The drummer and I had gone back inside to drink a bit more and I realized that the text messages were the boss asking where the fuck I was and that he wanted to leave. Which he’d done all on his own. Oops. But I finally felt relaxed because he was gone. It was finally just “us” meaning the drummer and I. We chatted and he got personal and I love that he’s comfortable enough to get as personal as he has. I see that he’s self-conscious about things and I keep giving him compliments which just makes him uneasy but there’s so much more that I’d say to him if we were just alone, no time frame and no agenda. But what happened next was amazing.

So, I do this thing when I meet someone new. I ask them for five songs that would be on their “Life Soundtrack”. I don’t do this because I’m inherently a 13 year old girl. I do this because that question tells me so much about someone whether they know it or not but I’d asked him and he gave them up at our last encounter without any thought as to why I’m asking. But this time, it lead us to talking about music and we ended our night by sitting in my car and listening to music that meant a lot to him and it was… all I needed.

Within our time together he’d told me that he made the final decision to get his own place which meant he was officially done with his marriage. He’d asked when we could see each other again, to which I replied, “Look, you’re the one with 30 things going on. I’ll make the time for you”. He gave me a kiss, hug and I was off home around 2ish in the morning, maybe 3.

Here’s a problem that I have though. I’m trying to be more “open” to love and emotions and all that crap BUT I am also fully aware that he’s a musician, a Latin man and that he’s a flirt. My bullshit radar goes off when he says some of the things he says to me. Let me give you some examples:

  • We should have a British and Peruvian baby running around.
  • Let’s move in together.
  • You’re the perfect girlfriend.
  • Let’s ride off into the sunset together.
  • Yes, I expect you to be at all my shows.
  • I Love you.

Here’s my dilemma… Hidden in some of the bullshit is some truth. BUT he’s literally not even divorced yet so I’m under no assumption that he’s looking to jump right into a relationship. He’s said the “L” word a couple times now to which I’ve ignored. We’ve only technically hung out once that wasn’t after a show. BUT if he’s way more serious than I think then I don’t really know what to feel. So, not knowing what the fuck to think I actually polled a few men in my life. Two of these men have actually seen the drummer and I together and they think he’s more truth than not. The other man who has seen us together but doesn’t know I’m talking about him says I should disregard the “L” word and focus on the rest of the stuff because that’s what happens when you drink liquid courage. So basically I am no closer to understanding what he wants this “ship” to be. I have no clue when I’ll see him again and I’m just at a loss. So, I’m trying to be more open but then the rules change up on my… and welcome to my world of confusing dating.
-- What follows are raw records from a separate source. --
(* ===== verification/Receivers.v ===== *)
(** * Receiver administration: [admin/receivers.ts]

    Adding, listing, disabling and enabling the gateways of an app, as the CLI
    calls them.  The ULID, the 32 bytes of the signing key and the nonce of its
    encryption are arguments; [now] is [Date.now()] of the calling process and
    [dbNow] the database's clock. *)

From S2P Require Import Prelude JsString Json Errors Phone Crypto Aead Config Schema Webhooks PhoneBindings Verifications RateLimit Hmac.
From Stdlib Require Import String Ascii Permutation Sorted.

Open Scope string_scope.
Open Scope js_scope.

(** ** Adding *)

Record AddReceiverOptions : Type := {
  ar_appId : string; ar_name : string; ar_operator : option string; ar_msisdn : string;
  ar_simulateHeartbeat : bool;
}.

Record AddReceiverResult : Type := {
  rr_receiverId : string; rr_msisdn : string; rr_signingKey : string; rr_appId : string;
  rr_appName : string; rr_operator : option string; rr_name : string;
}.

(** [opts.operator?.trim() || null] *)
Definition operator_or_null (operator : option string) : option string :=
  match trim <$> operator with Some s => if nonempty s then Some s else None | None => None end.

(** [normalizePhone] with its [PhoneError] mapped; other errors pass. *)
Definition admin_phone `{PhoneLib} (cfg : Config) (msisdn : string) : outcome exn NormalizedPhone :=
  match normalizePhone msisdn (DEFAULT_PHONE_REGION cfg) with
  | Return n => Return n
  | Throw (PhoneError _) =>
      Throw (AdminError "invalid_msisdn" ("msisdn '" ++ msisdn ++ "' is not a valid phone"))
  | Throw e => Throw e
  end.

Definition new_receiver (id appId name msisdn wrapped : string) (operator : option string)
    (heartbeat : option Z) (dbNow : Z) : Receiver :=
  mkReceiver id appId name operator msisdn wrapped true heartbeat dbNow.

Definition addReceiver `{PhoneLib} `{Gcm} `{Limit1} (cfg : Config) (ulid keyBytes iv : string) (now dbNow : Z)
    (opts : AddReceiverOptions) : SM AddReceiverResult :=
  do! throw_if (negb (matches_prefixed "app_" is_alnum (ar_appId opts)))
        (AdminError "invalid_app_id" ("appId must look like 'app_<ulid>'; got: " ++ ar_appId opts)) in
  do! throw_if (slen (trim (ar_name opts)) =? 0)%nat (AdminError "invalid_name" "receiver name is required") in
  let! phone := lift (admin_phone cfg (ar_msisdn opts)) in
  let! app := select_one t_apps (fun a => String.eqb (app_id a) (ar_appId opts)) in
  match app with
  | None => throw (AdminError "app_not_found" ("app " ++ ar_appId opts ++ " not found"))
  | Some app =>
      do! throw_if (app_disabled app)
            (AdminError "app_disabled" ("app " ++ ar_appId opts ++ " is disabled — re-enable before adding receivers")) in
      let receiverId := newId RECEIVER_PREFIX ulid in
      let signingKey := Crypto.generateNonce keyBytes in
      let! wrapped := lift (wrapGatewaySigningKey cfg iv signingKey receiverId) in
      do! insert t_receivers receivers_idx
            (new_receiver receiverId (ar_appId opts) (trim (ar_name opts)) (e164 phone) wrapped
               (operator_or_null (ar_operator opts))
               (if ar_simulateHeartbeat opts then Some now else None) dbNow) in
      ret {| rr_receiverId := receiverId; rr_msisdn := e164 phone; rr_signingKey := signingKey;
             rr_appId := ar_appId opts; rr_appName := app_name app;
             rr_operator := operator_or_null (ar_operator opts); rr_name := trim (ar_name opts) |}
  end.

(** ** Listing *)

Record ReceiverRecord : Type := {
  rec_id : string; rec_appId : string; rec_appName : string; rec_name : string;
  rec_operator : option string; rec_msisdn : string; rec_enabled : bool;
  rec_lastHeartbeatAt : option Z; rec_lastHeartbeatAgoSeconds : option Z; rec_healthy : bool; rec_createdAt : Z;
}.

Record ListReceiversOptions : Type := { lr_appId : option string; lr_includeDisabled : option bool }.

(** The rows of [receivers INNER JOIN apps] that satisfy the conditions given. *)
Definition listed (opts : ListReceiversOptions) (r : Receiver) : bool :=
  match lr_appId opts with
  | Some appId => if nonempty appId then String.eqb (r_appId r) appId else true
  | None => true
  end
  && match lr_includeDisabled opts with Some false => r_enabled r | _ => true end.

Definition with_app (D : DB) (r : Receiver) : list (Receiver * App) :=
  map (pair r) (select (fun a => String.eqb (app_id a) (r_appId r)) (apps D)).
I have never been that “So where is this heading” girl before and it’s not that I’m there now but I don’t want to hurt him by not thinking it’s what he thinks it is and I certainly don’t want to pass up opportunities from hanging with other men because I’d feel like I was cheating if he’s serious. I can only assume this is why guys think chicks are crazy and women think men are assholes.

There’s a practice of setting intentions around a new moon as well as a full moon so I guess my intention is to find out what the drummer wants this to be so I’m not in a state of perpetual confusion. But I will say this… I’m having fun and I enjoy every moment we do get to spend together. That’s my sober truth for tonight.